Simple Prefix Configuration:

--data kind=synthetic_text,prompt_tokens=256,output_tokens=128,turns=3,prefix_count=5,prefix_tokens=50

This generates 5 unique prefixes of 50 tokens. Every conversation will select one of these 5 at random as the system message.

Advanced Prefix Configuration:

For more complex scenarios, use prefix_buckets to create weighted distributions of different prefix configurations. This requires passing a JSON configuration:

--data '{
  "kind": "synthetic_text",
  "prompt_tokens": 256,
  "output_tokens": 128,
  "turns": 3,
  "prefix_buckets": [
    {
      "bucket_weight": 60,
      "prefix_count": 10,
      "prefix_tokens": 100
    },
    {
      "bucket_weight": 40,
      "prefix_count": 1,
      "prefix_tokens": 50
    }
  ]
}'

For this configuration:

  • 60% of conversations use one of the 10 prefixes which are 100 tokens each
  • 40% of conversations use the prefix of 50 tokens

Request Formatting

Multiturn conversations are formatted differently depending on the request format:

Chat Completions (/v1/chat/completions)

For chat completions, GuideLLM creates a messages array with the conversation history:

{
  "messages": [
    {"role": "system", "content": "prefix content"},
    {"role": "user", "content": [{"type": "text", "text": "prompt_0 content"}]},
    {"role": "assistant", "content": "response to prompt_0"},
    {"role": "user", "content": [{"type": "text", "text": "prompt_1 content"}]},
    {"role": "assistant", "content": "response to prompt_1"},
    {"role": "user", "content": [{"type": "text", "text": "prompt_2 content"}]}
  ]
}

Responses API (/v1/responses)

For the Responses API with server_history disabled, GuideLLM creates an input array with the conversation history and sets the prefix as instructions:

{
  "instructions": "prefix content",
  "input": [
    {"role": "user", "content": [{"type": "input_text", "text": "prompt_0 content"}]},
    {"role": "assistant", "content": "response to prompt_0"},
    {"role": "user", "content": [{"type": "input_text", "text": "prompt_1 content"}]},
    {"role": "assistant", "content": "response to prompt_1"},
    {"role": "user", "content": [{"type": "input_text", "text": "prompt_2 content"}]}
  ]
}

Text Completions (/v1/completions)

For text completions, the conversation history is concatenated:

prefix content prompt_0 content response to prompt_0 prompt_1 content response to prompt_1 prompt_2 content

Server-Side Conversation History (/v1/responses only)

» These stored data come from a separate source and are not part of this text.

(* ===== verification/SpoolOpen.v ===== *)
(** * Opening and recovering a spool

    [HookSpoolV1::open_after_lease] of [tracedecay-hooks/src/spool/mod.rs] with
    the metadata file of [spool/meta.rs] and the replay cursor: the whole open
    as a function on the spool directory.  A trusted checkpoint spares the
    decoding of the frames it covers, a torn tail is cut, lost durable bytes
    and corruption are recorded, the sequence is carried forward and the
    checkpoint refreshed.

    An operation returns the disk it leaves with its result, also when the
    result is an error. *)
From stdpp Require Import base list numbers strings.
From S2P Require Import Prelude RustText Bytes OrdMap HookContract SpoolFrame SpoolScan SpoolMeta.
From S2P Require Import SpoolReplay SpoolCheckpoint SpoolDisk.

#[local] Open Scope Z_scope.
#[local] Open Scope rust_scope.

(** ** Operations on a directory *)
Definition io (A : Type) : Type := Disk → Disk * result A HookSpoolError.

Definition io_ret {A} (a : A) : io A := λ d, (d, Ok a).
Definition io_fail {A} (e : HookSpoolError) : io A := λ d, (d, Err e).
Definition io_lift {A} (r : result A HookSpoolError) : io A := λ d, (d, r).
Definition io_read {A} (f : Disk → A) : io A := λ d, (d, Ok (f d)).
Definition io_write (f : Disk → Disk) : io unit := λ d, (f d, Ok tt).
Definition io_bind {A B} (m : io A) (k : A → io B) : io B :=
  λ d, match m d with
       | (d, Ok a) => k a d
       | (d, Err e) => (d, Err e)
       end.

Notation "'let!' x := m 'in' k" := (io_bind m (λ x, k))
  (at level 10, x name, m at level 100, k at level 200) : rust_scope.

(** ** The metadata file *)
Definition MAX_META_BYTES : Z := 1024 * 1024.

(** [serde_json] at the metadata: [from_slice::<Value>], the version as
    [get("version").and_then(as_u64)], [from_value] and [to_vec].  The retired
    append intent is read and never written back. *)
Class MetaCodec := {
  MetaValue : Type;
  meta_from_slice : bytes → option MetaValue;
  meta_version : MetaValue → option Z;
  meta_from_value : MetaValue → option HookSpoolMetaV1;
  meta_to_vec : HookSpoolMetaV1 → option bytes;
  meta_json_nonempty : ∀ meta b, meta_to_vec meta = Some b → b ≠ [];
  meta_round_trip : ∀ meta b, meta_to_vec meta = Some b →
    retired_append_intent meta = None →
    ∃ v, meta_from_slice b = Some v ∧ meta_version v = Some (version meta) ∧
         meta_from_value v = Some meta;
}.

(** [read_bounded] of the spool: a missing file is [None], an empty or an
    oversized one an error. *)
Definition read_bounded (file : option bytes) (maximum : Z) : result (option bytes) HookSpoolError :=
  match file with
  | None => Ok None
  | Some b =>
    if (zlen b =? 0) || (zlen b >? maximum) then Err MetadataCorrupted else Ok (Some b)
  end.

Section meta.
Context `{MetaCodec}.

Definition decode_exact_meta (b : bytes) : result HookSpoolMetaV1 HookSpoolError :=
  match meta_from_slice b with
  | None => Err MetadataCorrupted
  | Some value =>
    match meta_version value with
    | None => Err (ResetRequired MetadataShape)
    | Some found =>
      if found >? u16_max then Err (ResetRequired MetadataShape)
      else if negb (found =? SPOOL_META_VERSION)
      then Err (ResetRequired (MetadataVersion found SPOOL_META_VERSION))
      else match meta_from_value value with
           | Some meta => Ok meta
           | None => Err (ResetRequired MetadataShape)
           end
    end
  end.

Definition read_meta (d : Disk) : result (option HookSpoolMetaV1) HookSpoolError :=
  let? b := read_bounded (meta_file d) MAX_META_BYTES in
  match b with
  | None => Ok None
  | Some b => let? meta := decode_exact_meta b in Ok (Some meta)
  end.

Definition encode_meta (meta : HookSpoolMetaV1) : result bytes HookSpoolError :=
  match meta_to_vec meta with
  | None => Err MetadataCorrupted
  | Some b => if zlen b >? MAX_META_BYTES then Err MetadataCorrupted else Ok b
  end.

(** The atomic write stages and syncs the bytes, renames them into place and
    syncs the directory. *)
Definition write_meta (meta : HookSpoolMetaV1) : io unit :=
  let! b := io_lift (encode_meta meta) in
  io_write (λ d, sync_directory (rename_meta d (Some b))).
End meta.

(** ** The replay cursor *)
Definition read_replay_cursor (d : Disk) : result (option bytes) HookSpoolError :=
  let? b := read_bounded (cursor_file d) 32 in
  Ok match b with Some b => if zlen b =? 32 then Some b else None | None => None end.

(** ** The handle *)
Definition CHECKPOINT_REWRITE_FRAME_THRESHOLD : Z := 64.
Definition CHECKPOINT_REWRITE_BYTE_THRESHOLD : Z := 256 * 1024.

Record HookSpoolV1 : Type := {
  s_config : HookSpoolConfigV1;
  s_lease : HookSpoolWriterLeaseV1;
  s_meta : HookSpoolMetaV1;
  s_checkpoint : option CheckpointAnchorV1;
  s_observed : option RecordsFileRevisionV1;
  s_prefix : RecordsPrefixDigestV1;
  s_pending : list PendingRecordV1;
  s_usage : usage;
  s_physical_len : Z;
  s_round_robin_after : option bytes;
  s_replay_claims : list (bytes * bytes);
  s_recovery_required : bool;
  s_uncommitted : option (bytes * Z);
}.

Record HookSpoolOpenReportV1 : Type := {
  o_pending_records : Z;
  o_pending_bytes : Z;
  o_committed_through : Z;
  o_next_sequence : Z;
  o_scanned_records : Z;
  o_checkpoint_records : Z;
  o_checkpoint_bytes : Z;
  o_checkpoint_rewritten : bool;
  o_truncated_partial_tail_bytes : Z;
  o_corrupted_at_offset : option Z;
}.

Definition with_integrity (meta : HookSpoolMetaV1) (i : SpoolIntegrityV1) : HookSpoolMetaV1 := {|
  version := version meta; committed_through := committed_through meta;
  next_sequence := next_sequence meta; acknowledged := acknowledged meta; integrity := i;
  retired_append_intent := retired_append_intent meta |}.

(** A scan whose torn tail was cut. *)
Definition cut_scan (scan : ScanResult) : ScanResult := {|
  scan_records_found := scan_records_found scan; valid_end := valid_end scan;
  physical_len := valid_end scan; scanned_records := scanned_records scan;
  partial_tail := None; corruption := corruption scan |}.

Section open.
Context `{Sha256} `{HookSpoolCodec} `{CheckpointCodec} `{TransitionCodec} `{MetaCodec}.

Definition write_checkpoint_file (config : HookSpoolConfigV1) (records : list PendingRecordV1)
    (covered : RecordsPrefixDigestV1) : io CheckpointAnchorV1 :=
  λ d, match write_checkpoint (records_file_revision d) config records covered with
       | Ok (b, anchor) =>
         (with_accelerators d (Some b) (transition_file d) (cursor_file d), Ok anchor)
       | Err e => (d, Err e)
       end.

(** Metadata may name only sequences the durable records file holds. *)
Definition write_meta_after_records (meta : HookSpoolMetaV1) : io unit :=
  let! _ := λ d, match records_file_revision d with
                 | Some revision =>
                   match commit_records d (identity revision) (length_ revision) with
                   | Ok d => (d, Ok tt)
                   | Err e => (d, Err e)
                   end
                 | None => (d, Ok tt)
                 end in
  write_meta meta.

(** The checkpoint whose revision is that of the records file, or which the
    transition file extends to it. *)
Definition revision_trusted (d : Disk) (checkpoint : option ValidatedCheckpointV1) :
    option ValidatedCheckpointV1 :=
  match checkpoint with
  | None => None
  | Some checkpoint =>
    if bool_decide (v_records_revision checkpoint = records_file_revision d) then Some checkpoint
    else match read_transition d with
    | None => None
    | Some transition =>
      if bool_decide (vt_checkpoint_checksum transition = v_checksum checkpoint)
         && bool_decide (vt_checkpoint_revision transition = v_records_revision checkpoint)
         && bool_decide (Some (vt_current_revision transition) = records_file_revision d)
         && (length_ (vt_current_revision transition) >=? covered_end checkpoint)
      then Some checkpoint else None
    end
  end.

(** The revision names the file, not its bytes: the covered digest decides. *)
Definition content_trusted (d : Disk) (checkpoint : option ValidatedCheckpointV1) :
    option ValidatedCheckpointV1 * RecordsPrefixDigestV1 :=
  match checkpoint with
  | None => (None, digest_empty)
  | Some checkpoint =>
    let read := read_through digest_empty (records_content d) (covered_end checkpoint) in
    if snd read && bool_decide (digest_checksum (fst read) = v_covered_checksum checkpoint)
    then (Some checkpoint, fst read)
    else (None, digest_empty)
  end.

(** The scan, from the covered end on when a checkpoint is trusted. *)
Definition scan_after (d : Disk) (config : HookSpoolConfigV1)
    (checkpoint : option ValidatedCheckpointV1) : result ScanResult HookSpoolError :=
  match checkpoint with
  | Some checkpoint =>
    if zlen (v_records checkpoint) >? u32_max then Err MetadataCorrupted
    else scan_records_from (records_content d) config (v_records checkpoint) (covered_end checkpoint)
  | None => scan_records (records_content d) config
  end.

(** Corruption is recorded; a torn tail is cut unless a published sync reached
    past its start.  Returns the metadata, the scan and the bytes cut. *)
Definition recover_tail (identity_ : option bytes) (meta : HookSpoolMetaV1) (scan : ScanResult) :
    io (HookSpoolMetaV1 * ScanResult * Z) :=
  match corruption scan with
  | Some offset =>
    let meta := with_integrity meta (CorruptedAt offset) in
    let! _ := write_meta meta in io_ret (meta, scan, 0)
  | None =>
    match partial_tail scan with
    | None => io_ret (meta, scan, 0)
    | Some _ =>
      let! synced := io_read (λ d, identity_ ≫= synced_through d) in
      if match synced with Some synced => synced >? valid_end scan | None => false end
      then
        let meta := with_integrity meta (CorruptedAt (valid_end scan)) in
        let! _ := write_meta meta in io_ret (meta, scan, 0)
      else
        let! _ := io_write (λ d, truncate_records d (valid_end scan)) in
        let! _ := io_write invalidate in
        io_ret (meta, cut_scan scan, sat_sub (physical_len scan) (valid_end scan))
    end
  end.

(** The refresh of the checkpoint of a healthy spool, after the sequence was
    carried forward and the metadata checked: the metadata, the anchor and
    whether the checkpoint was rewritten. *)
Definition settle_open (config : HookSpoolConfigV1) (meta_was_missing : bool)
    (meta : HookSpoolMetaV1) (scan : ScanResult) (prefix : RecordsPrefixDigestV1)
    (reusable : option CheckpointAnchorV1) :
    io (HookSpoolMetaV1 * option CheckpointAnchorV1 * bool) :=
  let suffix_bytes :=
    match reusable with
    | None => valid_end scan
    | Some anchor =>
      sat_sub (valid_end scan)
        (match anchor_records_revision anchor with Some r => length_ r | None => 0 end)
    end in
  let rewrite_checkpoint :=
    match reusable with None => true | Some _ => false end
    || (scanned_records scan >=? CHECKPOINT_REWRITE_FRAME_THRESHOLD)
    || (suffix_bytes >=? CHECKPOINT_REWRITE_BYTE_THRESHOLD) in
  match integrity meta with
  | Healthy =>
    let! meta := io_lift (advance_next_sequence meta (scan_records_found scan)) in
    let! _ := io_lift (validate_meta_against_records meta
                         (p_sequence <$> scan_records_found scan) (limits config)) in
    let! _ := if meta_was_missing then write_meta_after_records meta else io_ret tt in
    match reusable, rewrite_checkpoint with
    | Some anchor, false => io_ret (meta, Some anchor, false)
    | _, _ =>
      let! anchor := write_checkpoint_file config (scan_records_found scan) prefix in
      io_ret (meta, Some anchor, true)
    end
  | CorruptedAt _ => io_ret (meta, None, false)
  end.

Definition anchor_of (checkpoint : ValidatedCheckpointV1) : CheckpointAnchorV1 :=
  {| anchor_records_revision := v_records_revision checkpoint;
     anchor_checksum := v_checksum checkpoint |}.

Definition open_after_lease (config : HookSpoolConfigV1) (lease : HookSpoolWriterLeaseV1) :
    io (HookSpoolV1 * HookSpoolOpenReportV1) :=
  let! stored_meta := λ d, (d, read_meta d) in
  let meta_was_missing := match stored_meta with None => true | Some _ => false end in
  let meta := match stored_meta with Some meta => meta | None => fresh end in
  let! _ := io_lift (validate_meta meta (limits config)) in
  let! current_revision := io_read records_file_revision in
  let! cached := io_read (λ d, read_checkpoint (checkpoint_file d) config) in
  let! trusted := io_read (λ d, content_trusted d (revision_trusted d cached)) in
  let! scan := λ d, (d, scan_after d config (fst trusted)) in
  let! recovered := recover_tail (identity <$> current_revision) meta scan in
  let '(meta, scan, truncated) := recovered in
  let! prefix := io_read (λ d, read_through (snd trusted) (records_content d) (physical_len scan)) in
  let! _ := if snd prefix then io_ret tt else io_fail Io in
  let! settled := settle_open config meta_was_missing meta scan (fst prefix) (anchor_of <$> fst trusted) in
  let '(meta, checkpoint, rewritten) := settled in
  let! acknowledged := io_lift (acknowledged_map meta) in
  let pending := pending_of meta acknowledged (scan_records_found scan) in
  let! pending_by_session := io_lift (usage_by_session pending (limits config)) in
  let! _ := if zlen pending >? u32_max then io_fail SpoolFull else io_ret tt in
  let! round_robin := λ d, (d, read_replay_cursor d) in
  io_ret
    ({| s_config := config; s_lease := lease; s_meta := meta; s_checkpoint := checkpoint;
        s_observed := if rewritten then checkpoint ≫= anchor_records_revision else current_revision;
        s_prefix := fst prefix; s_pending := pending; s_usage := pending_by_session;
        s_physical_len := physical_len scan; s_round_robin_after := round_robin;
        s_replay_claims := []; s_recovery_required := false; s_uncommitted := None |},
     {| o_pending_records := zlen pending; o_pending_bytes := pending_bytes pending_by_session;
        o_committed_through := committed_through meta; o_next_sequence := next_sequence meta;
        o_scanned_records := scanned_records scan;
        o_checkpoint_records := match fst trusted with Some c => zlen (v_records c) | None => 0 end;
        o_checkpoint_bytes := match cached with Some c => v_bytes c | None => 0 end;
        o_checkpoint_rewritten := rewritten;
        o_truncated_partial_tail_bytes := truncated;
        o_corrupted_at_offset :=
          match integrity meta with Healthy => None | CorruptedAt offset => Some offset end |}).
End open.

By default, GuideLLM replays the full conversation history in each request (client-side history). For the Responses API, you can instead use server-side history via the previous_response_id field, where the server stores and manages conversation context.

Enable server-side history in the backend configuration:

guidellm run \
  --backend kind=openai_http'target=http://localhost:8000,request_format=/v1/responses,server_history=true' \
  --data kind=synthetic_text,prompt_tokens=200,output_tokens=100,turns=3

When enabled, GuideLLM sends only the current turn's input and references the previous response by ID. The server reconstructs the full conversation context internally.

Requirements:

  • The server must support previous_response_id with response storage enabled. For vLLM, set the VLLM_ENABLE_RESPONSES_API_STORE=1 environment variable when starting the server.
  • If the server does not support response storage, requests on turn 2+ will fail with an error (typically a 404).
  • This option is only valid with /v1/responses. Using it with other request formats raises an error at startup.

Tool Calling

Multi-turn tool calling is supported as part of multi-turn benchmarks. See the dedicated Tool Calling Guide for full documentation on server setup, tool definitions, tool choice configuration, and edge cases.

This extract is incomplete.